(Work task)
Look through the listing below, and wherever a line has the string "returns", copy it.

- - - - -

(** The methods by which the proxy logs in. *)
Definition client_auth (env : ProxyEnv) (cfg : TargetConfig) : returns (list auth_method) :=
  try keys :=
    (if bool_decide (tc_PrivateKey cfg = "") then ret []
     else or_else (pe_parse_key env (tc_PrivateKey cfg)) [PublicKeys (tc_PrivateKey cfg)]) in
  ret (keys ++ if negb (bool_decide (tc_User cfg = "")) && negb (bool_decide (tc_Password cfg = "")) then [Password (tc_Password cfg)] else []).

Definition HostKeyCallback (cfg : TargetConfig) (key : list ascii) : bool :=
  bool_decide (tc_HostFingerprint cfg = "") || fingerprint_callback (text (tc_HostFingerprint cfg)) key.

Section Proxy.
Context `{!MapRange string} {json : SshJson}.

Definition NewClientConn (env : ProxyEnv) (has_tls : bool) (permissions : Permissions) : returns ClientConn :=
  match permissions with
  | None => fail "Invalid permissions from authentication"
  | Some options =>
      try targetConfig := Some (unmarshal_config (default "" (options !! "proxy-target-config"))) in
      try nConn := dial env has_tls targetConfig in
      try auth := client_auth env targetConfig in
      let key := pe_host_key env nConn in
      if negb (HostKeyCallback targetConfig key) then fail "ssh: handshake failed: Host fingerprint mismatch"
      else or_else (pe_handshake env nConn (tc_User targetConfig) auth) (mkClientConn nConn (tc_User targetConfig) auth key)
  end.

Definition extractLogMessage (permissions : Permissions) : option LogMessage :=
  let logMessageJson := default "" (permissions ≫= lookup "log-message") in
  if bool_decide (logMessageJson = "") then None
  else match unmarshal_log logMessageJson with Ok m => Some m | Err _ => None end.

(** ** The proxy *)

Record ProxyConfig := mkProxyConfig { pc_direct : bool; pc_has_tls : bool; pc_authenticators : list Authenticator }.

(** A connection of a user: what the user says, what others answer, and the order in
    which the authenticators are ranged over. *)
Record Request := mkRequest {
  rq_remote : string;
  rq_user : string;
  rq_password : string;
  rq_auth : AuthEnv;
  rq_net : ProxyEnv;
  rq_order : list Authenticator;
  rq_range : nat }.

(** The connection is logged, then counted; it ends, is no longer counted, and its end
    is logged. *)
Inductive session_phase := Logged | Counted | Uncounted | Ended.
#[global] Instance session_phase_eq_dec : EqDecision session_phase.
Proof. solve_decision. Defined.
Record Session := mkSession { ss_request : Request; ss_conn : ClientConn; ss_log : option LogMessage; ss_phase : session_phase }.

Inductive proxy_event := SendAppLog (message source : string) (tags : gmap string string) | SendMetric (name : string) (value : Z).
Definition sshConnectionsMetric : string := "ssh-connections".

Record Proxy := mkProxy { px_connections : Z; px_sessions : list Session; px_out : list proxy_event }.
Definition New : Proxy := mkProxy 0 [] [].

Definition log_event (log : option LogMessage) (message : LogMessage -> string) : list proxy_event :=
  match log with Some m => [SendAppLog (message m) "SSH" (lm_Tags m)] | None => [] end.
Definition set_phase (s : Session) (ph : session_phase) : Session := mkSession (ss_request s) (ss_conn s) (ss_log s) ph.

(** [HandleConnection] until both connections are there; [None] is a panic. *)
Definition accept (cfg : ProxyConfig) (rq : Request) : returns Session :=
  try permissions := composite_Authenticate (rq_auth rq) (rq_range rq) (pc_direct cfg) (rq_order rq) (rq_remote rq) (rq_user rq) (rq_password rq) in
  try conn := NewClientConn (rq_net rq) (pc_has_tls cfg) permissions in
  ret (mkSession rq conn (extractLogMessage permissions) Logged).

(** The steps of the connections that are handled, in any order; a connection ends
    when it likes, or after its maximal duration. *)
Inductive proxy_step (cfg : ProxyConfig) (p : Proxy) : Proxy -> Prop :=
| proxy_accept rq s :
    rq_order rq ≡ₚ pc_authenticators cfg -> accept cfg rq = Some (Ok s) ->
    proxy_step cfg p (mkProxy (px_connections p) (px_sessions p ++ [s]) (px_out p ++ log_event (ss_log s) lm_Message))
| proxy_count i s :
    px_sessions p !! i = Some s -> ss_phase s = Logged ->
    proxy_step cfg p (mkProxy (px_connections p + 1) (<[i := set_phase s Counted]> (px_sessions p))
                        (px_out p ++ [SendMetric sshConnectionsMetric (px_connections p + 1)]))
| proxy_close i s :
    px_sessions p !! i = Some s -> ss_phase s = Counted ->
    proxy_step cfg p (mkProxy (px_connections p - 1) (<[i := set_phase s Uncounted]> (px_sessions p))
                        (px_out p ++ [SendMetric sshConnectionsMetric (px_connections p - 1)]))
| proxy_end i s :
    px_sessions p !! i = Some s -> ss_phase s = Uncounted ->
    proxy_step cfg p (mkProxy (px_connections p) (<[i := set_phase s Ended]> (px_sessions p))
                        (px_out p ++ log_event (ss_log s) (fun _ => "Remote access ended for " +:+ rq_remote (ss_request s)))).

- - - - -

(Final answer)
Definition client_auth (env : ProxyEnv) (cfg : TargetConfig) : returns (list auth_method) :=
Definition NewClientConn (env : ProxyEnv) (has_tls : bool) (permissions : Permissions) : returns ClientConn :=
Definition accept (cfg : ProxyConfig) (rq : Request) : returns Session :=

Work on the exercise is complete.